Lucas remained dissatisfied with the final cut of the cantina scene, and beginning with Lucasfilm's release of the Special Edition of Star Wars in 1997, made a number of changes to it. He adjusted the confrontation between Han Solo and Greedo, to portray Greedo firing at Han first. This change was repeatedly further altered and has proved one of the most controversial among Star Wars fans, giving rise to the popular slogan "Han shot first" in protest of it. For the 2004 DVD, the opening sequence of the cantina scene was modified to replace some practical creatures with completely new computer-generated aliens. This includes, for example, a sinister werewolf-like creature, which was replaced by a pipe-smoking reptile.

===Music===
Throughout the cantina scenes in Star Wars, there is constant background music played by an alien band. This diegetic music was composed for the film by John Williams, and consisted of two pieces written for trumpet, three saxophones, clarinet, Rhodes piano and percussion, along with steelpan and synthesizer. George Lucas briefed Williams to imagine "several creatures in a future century finding some 1930s Benny Goodman swing band music ... and how they might attempt to interpret it". Williams combined traditional jazz instruments with instruments associated with Afro-Caribbean music in order to create a sound that was "both alien and yet familiar at the same time."

==Spin-off merchandise==
===Toys===
In 1978, the toy manufacturer Kenner Products released a Cantina Adventure Set as part of its range of Star Wars action figures. The playset consisted of a miniature plastic bar with a cardboard backdrop depicting various cantina creatures and an Imperial stormtrooper. A second version of the playset was brought to market in 1979, named the Creature Cantina Action Playset.

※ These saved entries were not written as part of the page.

(* ===== verification/KernelSlab.v ===== *)
(** * KernelSlab: task stacks

    tasks/kernelslab.rs.  [KernelSlabAlloc] hands out one of 128 slots of four
    pages for a kernel stack, of which the lowest page is left unmapped as a
    guard; the slots in use are the bits of a [u128].  [get_user_stack] and
    [return_user_stack] map and unmap the initial stack of a user task.  Frames
    come from any [FrameSource], mappings go through any [Mapper]. *)

From S2P Require Import Prelude X86 FrameSource PageAlloc.

Definition KERNEL_TASKS_START : Z := 0xFFFFF30000000000.
Definition USER_STACKS_START : Z := 0x00007fffffff0000.
Definition USTACK_SIZE : Z := 512.
Definition INITIAL_STACK_PAGES : Z := 4.
(** tasks/scheduler.rs. *)
Definition KSTACK_SIZE : Z := 4.

Inductive StackAllocError : Type := FrameError | MapError.

Record KernelSlabAlloc := mkKernelSlabAlloc { block_bitmap : Z }.
Definition KernelSlabAlloc_new : KernelSlabAlloc := mkKernelSlabAlloc 0.

(** What the scheduler keeps of a user task's stack (tasks/scheduler.rs). *)
Record UserInfo := mkUserInfo {
  ui_stack_start : Z;
  ui_stack_end : Z;
  ui_stack_size : Z;
  ui_kernel_stack : Z;
}.

Record UserStackAllocation := mkUserStackAllocation {
  us_stack_start : Z;
  us_stack_end : Z;
  us_stack_size : Z;
}.

Section Stacks.
Context `{Addresses} {PT FA : Type} `{Mapper PT, FrameSource FA}.

Definition get_stack (self : KernelSlabAlloc) (pt : PT) (fa : FA)
    : exec (result Z StackAllocError * KernelSlabAlloc * PT * FA) :=
  let block_index := trailing_ones 128 self.(block_bitmap) in
  if 128 <=? block_index then mret (Err FrameError, self, pt, fa)
  else
    block_start ← add_chk 64 KERNEL_TASKS_START (block_index * KSTACK_SIZE * 0x1000);
    first ← add_chk 64 block_start 0x1000;
    last ← add_chk 64 block_start (KSTACK_SIZE * 0x1000);
    '(r, pt, fa) ← map_each page_at FrameError (λ _, MapError) [PRESENT; WRITABLE]
                     (step_by first last 0x1000) pt fa;
    match r with
    | Err e => mret (Err e, self, pt, fa)
    | Ok _ =>
        let self := mkKernelSlabAlloc (Z.lor self.(block_bitmap) (Z.shiftl 1 block_index)) in
        let stack_top := Z.land (last - 1) (not_ 64 0xF) in
        stack_top ← VirtAddr_new stack_top;
        mret (Ok stack_top, self, pt, fa)
    end.

Definition return_stack (stack_top : Z) (self : KernelSlabAlloc) : exec KernelSlabAlloc :=
  let stack_addr := stack_top in
  offset ← sub_chk stack_addr KERNEL_TASKS_START;
  let block_index := Z.land offset (not_ 64 (KSTACK_SIZE * 0x1000 - 1)) / (KSTACK_SIZE * 0x1000) in
  _ ← rassert ((block_index <? 128) &&
               negb (Z.land self.(block_bitmap) (Z.shiftl 1 block_index) =? 0));
  mret (mkKernelSlabAlloc (Z.ldiff self.(block_bitmap) (Z.shiftl 1 block_index))).

Definition get_user_stack (pt : PT) (fa : FA)
    : exec (result UserStackAllocation StackAllocError * PT * FA) :=
  stack_end ← sub_chk USER_STACKS_START (INITIAL_STACK_PAGES * 0x1000);
  '(r, pt, fa) ← map_each page_at FrameError (λ _, MapError) [PRESENT; WRITABLE; USER_ACCESSIBLE]
                   (step_by stack_end USER_STACKS_START 0x1000) pt fa;
  match r with
  | Err e => mret (Err e, pt, fa)
  | Ok _ =>
      max_stack_end ← sub_chk USER_STACKS_START (USTACK_SIZE * 0x1000);
      top ← VirtAddr_new USER_STACKS_START;
      bottom ← VirtAddr_new max_stack_end;
      mret (Ok (mkUserStackAllocation top bottom INITIAL_STACK_PAGES), pt, fa)
  end.

(** The loop of [return_user_stack]: pages that are not mapped are skipped. *)
Fixpoint return_pages (addrs : list Z) (pt : PT) (fa : FA) : exec (PT * FA) :=
  match addrs with
  | [] => mret (pt, fa)
  | page_addr :: addrs =>
      page ← page_at page_addr;
      match unmap page pt with
      | (Ok frame, pt) =>
          fa ← fs_deallocate_frame frame fa;
          return_pages addrs pt fa
      | (Err _, pt) => return_pages addrs pt fa
      end
  end.

Definition return_user_stack (info : UserInfo) (pt : PT) (fa : FA) : exec (PT * FA) :=
  bytes ← mul_chk 64 info.(ui_stack_size) 0x1000;
  actual_stack_bottom ← sub_chk info.(ui_stack_start) bytes;
  return_pages (step_by actual_stack_bottom info.(ui_stack_start) 0x1000) pt fa.

End Stacks.

(** ** Slots *)

Definition slot_base (i : Z) : Z := KERNEL_TASKS_START + i * 16384.
Definition slot_pages (i : Z) : list Z := [slot_base i + 4096; slot_base i + 8192; slot_base i + 12288].
Definition slot_top (i : Z) : Z := slot_base i + 0x3FF0.

Lemma slot_pages_steps i : step_by (slot_base i + 0x1000) (slot_base i + KSTACK_SIZE * 0x1000) 0x1000 = slot_pages i.
Proof.
  unfold step_by, div_ceil. replace (_ - _ + _ - 1) with 16383 by (unfold KSTACK_SIZE; lia).
  change (seqZ 0 (16383 / 4096)) with [0; 1; 2]. unfold slot_pages. cbn [fmap list_fmap].
  do 2 (apply f_equal2; [lia|]). apply f_equal2; [lia|done].
Qed.

Lemma slot_pages_NoDup i : NoDup (slot_pages i).
Proof.
  unfold slot_pages. repeat (apply NoDup_cons; split; [rewrite ?elem_of_cons, elem_of_nil; lia|]). apply NoDup_nil_2.
Qed.

Lemma elem_of_slot_pages q i :
  q ∈ slot_pages i ↔ q = slot_base i + 4096 ∨ q = slot_base i + 8192 ∨ q = slot_base i + 12288.
Proof. unfold slot_pages. rewrite !elem_of_cons, elem_of_nil. naive_solver. Qed.

(** The stack pointer of a slot names the slot. *)
Lemma slot_top_index i : 0 ≤ i < 128 →
  Z.land (slot_base i + 16384 - 1) (not_ 64 0xF) = slot_top i ∧
  Z.land (slot_top i - KERNEL_TASKS_START) (not_ 64 (KSTACK_SIZE * 0x1000 - 1)) / (KSTACK_SIZE * 0x1000) = i.
Proof.
  intros Hi. unfold slot_top, slot_base, KERNEL_TASKS_START, KSTACK_SIZE. split.
  - rewrite (land_not_ones 64 4) by lia.
    replace (0xFFFFF30000000000 + i * 16384 + 16384 - 1)
      with (15 + (0xFFFFF3000000000 + i * 1024 + 1023) * 2 ^ 4) by lia.
    rewrite Z.div_add by lia. change (15 / 2 ^ 4) with 0. lia.
  - change (4 * 4096 - 1) with (2 ^ 14 - 1). rewrite (land_not_ones 64 14) by lia.
    replace (0xFFFFF30000000000 + i * 16384 + 16368 - 0xFFFFF30000000000) with (16368 + i * 2 ^ 14) by lia.
    rewrite Z.div_add by lia. change (16368 / 2 ^ 14) with 0. change (4 * 4096) with (2 ^ 14).
    rewrite Z.mul_comm. rewrite Z.div_mul by lia. lia.
Qed.

Lemma testbit_set n i j : 0 ≤ i → 0 ≤ j →
  Z.testbit (Z.lor n (Z.shiftl 1 i)) j = Z.testbit n j || bool_decide (j = i).
Proof.
  intros Hi Hj. rewrite Z.lor_spec, Z.shiftl_1_l, Z.pow2_bits_eqb by done. f_equal.
  destruct (Z.eqb_spec i j); [by rewrite bool_decide_eq_true_2|by rewrite bool_decide_eq_false_2].
Qed.
Lemma testbit_clear n i j : 0 ≤ i → 0 ≤ j →
  Z.testbit (Z.ldiff n (Z.shiftl 1 i)) j = Z.testbit n j && negb (bool_decide (j = i)).
Proof.
  intros Hi Hj. rewrite Z.ldiff_spec, Z.shiftl_1_l, Z.pow2_bits_eqb by done. do 2 f_equal.
  destruct (Z.eqb_spec i j); [by rewrite bool_decide_eq_true_2|by rewrite bool_decide_eq_false_2].
Qed.
Lemma land_shifted_bit n i : 0 ≤ i → (Z.land n (Z.shiftl 1 i) =? 0) = negb (Z.testbit n i).
Proof. intros Hi. rewrite Z.shiftl_1_l, <- land_bit by done. by rewrite negb_involutive. Qed.

Section Kernel_stacks.
Context `{AddressesOk} {PT FA : Type} `{MapperOk PT, FrameSourceOk FA}.

Abbreviation state := (KernelSlabAlloc * PT * FA)%type.
Abbreviation rw := [PRESENT; WRITABLE].

(** [slab_inv c held]: the slots of [held], each with its frames, are in use,
    and no guard page is mapped. *)
Definition slab_inv (c : state) (held : list (Z * list Z)) : Prop :=
  NoDup held.*1 ∧
  (∀ i, 0 ≤ i < 128 → Z.testbit c.1.1.(block_bitmap) i = bool_decide (i ∈ held.*1)) ∧
  Forall (λ h, 0 ≤ h.1 < 128 ∧ backed c.1.2 rw (slot_pages h.1) h.2) held ∧
  (∃ others, fs_inv c.2 (concat held.*2 ++ others)) ∧
  (∀ i, 0 ≤ i < 128 → translate c.1.2 (slot_base i) = None).

Lemma slot_page_at i q : 0 ≤ i < 128 → q ∈ slot_pages i → page_at q = Ret q.
Proof.
  intros Hi Hq%elem_of_slot_pages. unfold page_at, slot_base, KERNEL_TASKS_START in *.
  rewrite VirtAddr_new_ok by (right; lia). cbn [mbind exec_bind].
  rewrite containing_aligned; [done|lia|].
  destruct Hq as [ -> | [ -> | -> ] ];
    [exists (0xFFFFF30000000 + i * 4 + 1)|exists (0xFFFFF30000000 + i * 4 + 2)|exists (0xFFFFF30000000 + i * 4 + 3)]; lia.
Qed.

Lemma slot_pages_apart_slot i j q : q ∈ slot_pages i → i ≠ j → q ∉ slot_pages j ∧ q ≠ slot_base j.
Proof. rewrite !elem_of_slot_pages. unfold slot_base. lia. Qed.
Lemma slot_pages_guard i j q : q ∈ slot_pages i → q ≠ slot_base j.
Proof. rewrite elem_of_slot_pages. unfold slot_base. lia. Qed.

In September 2020, LEGO Released a Master Builder Series (MBS) Mos Eisley Cantina (set number: 75290). It featured 3,187 pieces, 21 Minifigures and cost USD/EUR 349.99.

===Music releases===
The first piece of music from the Cantina scene was released in 1977 on the Star Wars Original Motion Picture Soundtrack, entitled simply "Cantina Band". Later CD re-releases of the soundtrack album included the second piece, which was titled "Cantina Band #2". The first "Cantina Band" number has since been retitled "Mad About Me".

That same year, the record producer Meco released a space disco version of the Star Wars title theme and "Cantina Band" on his single "Star Wars Theme/Cantina Band". Since then, numerous popular cover versions and parodies have been released which feature the "Cantina Band" melody, including "Cantina Band" (1995) by the rock band Ash, as the B-side of their single "Girl from Mars"; "Digga Digga Doo" (2004) by the Asylum Street Spankers, from their 2004 album Mercurial;
and "Cantina" (2007) by Aurelio Voltaire from his album Ooky Spooky; A bluegrass version of the theme is heard during the bar scene in the 2011 film Paul, recorded by Syd Masters and The Swing Riders.

==Legacy==
In 1979, the cantina was the setting of a drunk driving PSA produced by the U.S. Department of Transportation's National Highway and Safety Administration. In the PSA, Muftak's friends help him stagger out of the cantina and the message "Friends Don't Let Friends Drive Drunk" is shown.

In 2010, clothing company Adidas created a FIFA World Cup advertisement featuring electronic music duo Daft Punk, Snoop Dogg, David Beckham, and others inserted into a reimagined version of the 1977 scene. The ad won a Golden Pencil award at the 2011 One Show Interactive.